Lean Six Sigma Refresher
A Lean Six Sigma (LSS) Project Charter is the foundation document that launches a DMAIC project. It defines the problem, scope, goals, and team structure—serving as both a contract and roadmap for success.
📄 What is a Project Charter?
A one‑ to two‑page document that summarizes the essential details of a process improvement project.
It is approved by the project sponsor and becomes the team’s primary reference throughout the DMAIC cycle.
Functions as a contract between management and the Six Sigma team, outlining expected results.
⚡ Why It Matters
Alignment: Ensures stakeholders and team members share a common understanding.
Focus: Prevents wasted effort by keeping the project within defined boundaries.
Accountability: Assigns roles and responsibilities clearly.
Success Tracking: Provides measurable goals and milestones to evaluate progress.
🔑 Best Practices
Keep the charter concise but comprehensive—avoid jargon.
Use data‑driven problem statements rather than vague descriptions.
Ensure SMART goals are realistic and tied to business outcomes.
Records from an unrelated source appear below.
(** ** Reference notion: position of a string in a Vocabulary *)

(** The code the spec assigns to a string: its position in the Vocabulary. *)
Fixpoint vocab_index (s : string) (vocab : list string) : option nat :=
  match vocab with
  | [] => None
  | v :: r => if String.eqb v s then Some 0 else option_map S (vocab_index s r)
  end.

(** Per-cell effect of the whole loop on a column labelled [n]. *)
Fixpoint enc_cell (vm : list (string * list string)) (n : string) (c : cell) : cell :=
  match vm with
  | [] => c
  | (k, v) :: r => enc_cell r n (if String.eqb k n then replace_cell (val_dict v) c else c)
  end.

Definition encode_frame (vm : list (string * list string)) (df : frame) : frame :=
  map (fun '(n, c) => (n, map (enc_cell vm n) c)) df.

Definition has_column (df : frame) (key : string) : bool :=
  existsb (fun '(n, _) => String.eqb n key) df.

(** ** The loop as it mutates [values] in place *)

(** Each [values[key].replace(..., inplace=True)] changes [values] at once,
    so when a later [values[key]] raises [KeyError] the columns of the
    earlier keys are already encoded. The frame as the loop leaves it, and
    the exception raised, if any. *)
Fixpoint remap_inplace (vm : list (string * list string)) (values : frame)
  : frame * option error :=
  match vm with
  | [] => (values, None)
  | (key, val) :: rest =>
      match get_column key values with
      | None => (values, Some (KeyError key))
      | Some _ => remap_inplace rest (update_column key (replace_series (val_dict val)) values)
      end
  end.

(** ** The feature-importance cell *)



(** ** The seismic-detection notebook: selecting event and noise signals

      events = (train_labels == 1)
      event_signals = train_signals[events][:5].reshape((5, -1))
      noise_signals = train_signals[~events][:5].reshape((5, -1))

    A signal is the list of its samples (the trailing axis of length 1
    added by [np.expand_dims] does not change the row-major order). *)

Inductive np_error : Type :=
| IndexError
| ValueError.

Inductive np_result (A : Type) : Type :=
| NpOk (a : A)
| NpErr (e : np_error).
Arguments NpOk {A} a.
Arguments NpErr {A} e.

(** [train_labels == 1], elementwise. *)
Definition events (labels : list Z) : list bool := map (fun y => Z.eqb y 1) labels.

(** [~mask], elementwise. *)
Definition mask_not (m : list bool) : list bool := map negb m.

(** [a[mask]] for a boolean mask along the first axis: the mask must have
    the length of that axis, else [IndexError]. *)
Definition mask_index {A : Type} (a : list A) (m : list bool) : np_result (list A) :=
  if Nat.eqb (length m) (length a)
  then NpOk (map snd (filter fst (combine m a)))
  else NpErr IndexError.

(** [n] consecutive pieces of [size] elements, in row-major order. *)
Fixpoint chunks {A : Type} (n size : nat) (l : list A) : list (list A) :=
  match n with
  | 0 => []
  | S n' => firstn size l :: chunks n' size (skipn size l)
  end.

(** [x.reshape((5, -1))]: the unknown axis is the size divided by 5, and a
    size that 5 does not divide raises [ValueError]. *)
Definition reshape_5 {A : Type} (x : list (list A)) : np_result (list (list A)) :=
  let flat := concat x in
  if Nat.eqb (length flat mod 5) 0
  then NpOk (chunks 5 (length flat / 5) flat)
  else NpErr ValueError.

(** [signals[mask][:5].reshape((5, -1))]. *)
Definition select_reshape {A : Type} (signals : list (list A)) (m : list bool)
  : np_result (list (list A)) :=
  match mask_index signals m with
  | NpOk sel => reshape_5 (firstn 5 sel)
  | NpErr e => NpErr e
  end.

(** ** The plotting grids

    [for i in range(rows): for j in range(cols): n = cols*i + j] (the seismic
    notebook with 10 by 7, [n = 7*i + j]; the digit notebook with 5 by 10,
    [n = i*10 + j]): the test examples plotted, in loop order. *)
Definition grid_indices (rows cols : nat) : list nat :=
  flat_map (fun i => map (fun j => cols * i + j) (seq 0 cols)) (seq 0 rows).

(** ** Concrete inputs *)

(** A feature source: [building_id], every configured column filled with
    the first string of its Vocabulary, [rows] rows. *)
Definition feature_source (rows : nat) : frame :=
  ("building_id", map (fun i => CInt (Z.of_nat i)) (seq 0 rows))
  :: map (fun '(k, v) => (k, repeat (CStr (hd "" v)) rows)) value_map.

(** A label source: [building_id] and [damage_grade], [rows] rows. *)
Definition label_source (rows : nat) : frame :=
  [("building_id", map (fun i => CInt (Z.of_nat i)) (seq 0 rows));
   ("damage_grade", repeat (CInt 2) rows)].

(** A two-row frame after the drop of [building_id]. *)
Definition sample_values : frame :=
  [("geo_level_1_id", [CInt 6; CInt 8]);
   ("land_surface_condition", [CStr "t"; CStr "o"]);
   ("foundation_type", [CStr "r"; CStr "w"]);
   ("roof_type", [CStr "n"; CStr "x"]);
   ("ground_floor_type", [CStr "f"; CStr "v"]);
   ("other_floor_type", [CStr "q"; CStr "j"]);
   ("position", [CStr "t"; CStr "s"]);
   ("plan_configuration", [CStr "d"; CStr "u"]);
   ("legal_ownership_status", [CStr "v"; CStr "a"])].

(** The same frame with a value outside the Vocabulary of
    [land_surface_condition]. *)
Definition unknown_values : frame :=
  update_column "land_surface_condition" (fun _ => [CStr "zz"; CStr "o"]) sample_values.

(** Number of rows of a frame: the length of its first column. *)
Definition nrows (df : frame) : nat :=
  match df with
  | (_, c) :: _ => length c
  | [] => 0
  end.

(** ** Characterisation of the remapping loop *)

Example val_dict_land : val_dict ["n"; "o"; "t"] = [("n", 0%Z); ("o", 1%Z); ("t", 2%Z)].
Proof. reflexivity. Qed.

Example enc_o : enc_cell value_map "land_surface_condition" (CStr "o") = CInt 1.
Proof. reflexivity. Qed.


Lemma get_column_has (key : string) (df : frame) :
  get_column key df = None <-> has_column df key = false.
Proof.
  induction df as [|[n c] r IH]; simpl; [tauto|].
  destruct (String.eqb n key); simpl; [split; discriminate|exact IH].
Qed.

Lemma has_column_update (k key : string) (f : column -> column) (df : frame) :
  has_column (update_column k f df) key = has_column df key.
Proof.
  induction df as [|[n c] r IH]; simpl; [reflexivity|].
  destruct (String.eqb n k); simpl; rewrite IH; reflexivity.
Qed.

Lemma encode_frame_update (k : string) (v : list string)
      (r : list (string * list string)) (df : frame) :
  encode_frame r (update_column k (replace_series (val_dict v)) df)
  = encode_frame ((k, v) :: r) df.
Proof.
  induction df as [|[n c] rest IH]; simpl; [reflexivity|].
  rewrite IH. rewrite String.eqb_sym.
  destruct (String.eqb k n); simpl; f_equal; f_equal;
    unfold replace_series; rewrite ?map_map; reflexivity.
Qed.

Lemma remap_ok_inv (vm : list (string * list string)) (df df' : frame) :
  remap vm df = Ok df' ->
  df' = encode_frame vm df /\ forallb (has_column df) (map fst vm) = true.
Proof.
  revert df. induction vm as [|[k v] r IH]; intros df H; simpl in *.
  - injection H as <-. split; [|reflexivity].
    induction df as [|[n c] rest IHd]; simpl; [reflexivity|].
    rewrite map_id, <- IHd. reflexivity.
  - destruct (get_column k df) eqn:E; [|discriminate].
    apply IH in H as [H1 H2]. subst df'.
    rewrite encode_frame_update. split; [reflexivity|].
    apply andb_true_intro; split.
    + destruct (has_column df k) eqn:Hk; [reflexivity|].
      apply get_column_has in Hk. congruence.
    + rewrite forallb_forall in *. intros x Hx.
      rewrite <- (has_column_update k x (replace_series (val_dict v))). auto.
Qed.

Lemma remap_ok (vm : list (string * list string)) (df : frame) :
  forallb (has_column df) (map fst vm) = true ->
  remap vm df = Ok (encode_frame vm df).
Proof.
  revert df. induction vm as [|[k v] r IH]; intros df H; simpl in *.
  - f_equal. induction df as [|[n c] rest IHd]; simpl; [reflexivity|].
    rewrite map_id, <- IHd. reflexivity.
  - apply andb_prop in H as [Hk Hr].
    destruct (get_column k df) eqn:E.
    + rewrite IH, encode_frame_update; [reflexivity|].
      rewrite forallb_forall in *. intros x Hx.
      rewrite has_column_update. auto.
    + apply get_column_has in E. congruence.
Qed.

(** ** The dictionary built from a Vocabulary *)

Lemma dict_get_set (d : pydict) (k s : string) (v : Z) :
  dict_get (dict_set d k v) s = if String.eqb k s then Some v else dict_get d s.
Proof.
  induction d as [|[k' v'] r IH]; simpl; [reflexivity|].
  destruct (String.eqb k' k) eqn:E; simpl.
  - apply String.eqb_eq in E; subst k'. destruct (String.eqb k s); reflexivity.
  - destruct (String.eqb k' s) eqn:E'; [|exact IH].
    apply String.eqb_eq in E'; subst k'.
    destruct (String.eqb k s) eqn:E''; [|reflexivity].
    apply String.eqb_eq in E''; subst k. rewrite String.eqb_refl in E. discriminate.
Qed.

Lemma dict_fold_absent (pairs : list (string * Z)) (acc : pydict) (s : string) :
  ~ In s (map fst pairs) ->
  dict_get (fold_left (fun d '(k, v) => dict_set d k v) pairs acc) s = dict_get acc s.
Proof.
  revert acc. induction pairs as [|[k v] r IH]; intros acc H; simpl in *; [reflexivity|].
  rewrite IH by tauto. rewrite dict_get_set.
  destruct (String.eqb k s) eqn:E; [|reflexivity].
  apply String.eqb_eq in E. tauto.
Qed.

Lemma map_fst_combine_incl (l : list string) (l' : list Z) (s : string) :
  In s (map fst (combine l l')) -> In s l.
Proof.
  rewrite in_map_iff. intros [[a b] [Ha Hin]]. simpl in Ha. subst a.
  exact (in_combine_l _ _ _ _ Hin).
Qed.

Lemma dict_fold_index (val : list string) :
  NoDup val ->
  forall k acc i s, nth_error val i = Some s ->
  dict_get (fold_left (fun d '(k, v) => dict_set d k v)
                      (combine val (map Z.of_nat (seq k (length val)))) acc) s
  = Some (Z.of_nat (k + i)).
Proof.
  induction 1 as [|a r Hna Hnd IH]; intros k acc i s Hi.
  - destruct i; discriminate.
  - simpl. destruct i as [|i]; simpl in Hi.
    + injection Hi as <-.
      rewrite dict_fold_absent.
      * rewrite dict_get_set, String.eqb_refl. f_equal. f_equal. lia.
      * intro H. apply map_fst_combine_incl in H. contradiction.
    + rewrite (IH (S k) _ i s Hi). f_equal. lia.
Qed.

Lemma val_dict_index (val : list string) (i : nat) (s : string) :
  NoDup val -> nth_error val i = Some s ->
  dict_get (val_dict val) s = Some (Z.of_nat i).
Proof.
  intros Hnd Hi. unfold val_dict, dict_of_pairs, arange.
  rewrite (dict_fold_index val Hnd 0 [] i s Hi). reflexivity.
Qed.

Lemma val_dict_absent (val : list string) (s : string) :
  ~ In s val -> dict_get (val_dict val) s = None.
Proof.
  intros H. unfold val_dict, dict_of_pairs.
  rewrite dict_fold_absent; [reflexivity|].
  intro H'. apply map_fst_combine_incl in H'. contradiction.
Qed.

Lemma vocab_index_nth (vocab : list string) (i : nat) (s : string) :
  NoDup vocab -> nth_error vocab i = Some s -> vocab_index s vocab = Some i.
Proof.
  intros Hnd. revert i. induction Hnd as [|a r Hna Hnd IH]; intros i Hi.
  - destruct i; discriminate.
  - simpl. destruct i as [|i]; simpl in Hi.
    + injection Hi as <-. rewrite String.eqb_refl. reflexivity.
    + destruct (String.eqb a s) eqn:E.
      * apply String.eqb_eq in E; subst a. apply nth_error_In in Hi. contradiction.
      * rewrite (IH i Hi). reflexivity.
Qed.

(** ** The loop acts on a column through its own Vocabulary only *)

Lemma enc_cell_absent (vm : list (string * list string)) (n : string) (c : cell) :
  ~ In n (map fst vm) -> enc_cell vm n c = c.
Proof.
  revert c. induction vm as [|[k v] r IH]; intros c H; simpl in *; [reflexivity|].
  destruct (String.eqb k n) eqn:E.
  - apply String.eqb_eq in E. tauto.
  - apply IH. tauto.
Qed.

Lemma enc_cell_single (vm : list (string * list string)) (n : string)
      (v : list string) (c : cell) :
  NoDup (map fst vm) -> In (n, v) vm -> enc_cell vm n c = replace_cell (val_dict v) c.
Proof.
  revert c. induction vm as [|[k v'] r IH]; intros c Hnd Hin; simpl in *; [contradiction|].
  inversion Hnd as [|? ? Hk Hr]; subst.
  destruct Hin as [Heq|Hin].
  - injection Heq as -> ->. rewrite String.eqb_refl. apply enc_cell_absent. exact Hk.
  - destruct (String.eqb k n) eqn:E.
    + apply String.eqb_eq in E; subst k.
      exfalso. apply Hk. apply (in_map fst) in Hin. exact Hin.
    + apply IH; assumption.
Qed.

Fixpoint nodupb (l : list string) : bool :=
  match l with
  | [] => true
  | a :: r => negb (existsb (String.eqb a) r) && nodupb r
  end.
Secure executive sponsorship early to guarantee resources and support.
Treat the charter as a living document—update if scope or goals shift.
🎯 Takeaway
The LSS Project Charter is not just paperwork—it’s the strategic blueprint that aligns people, process, and purpose. Without a strong charter, projects risk drifting or solving the wrong problem. With it, practitioners have a clear path to deliver measurable, sustainable improvements.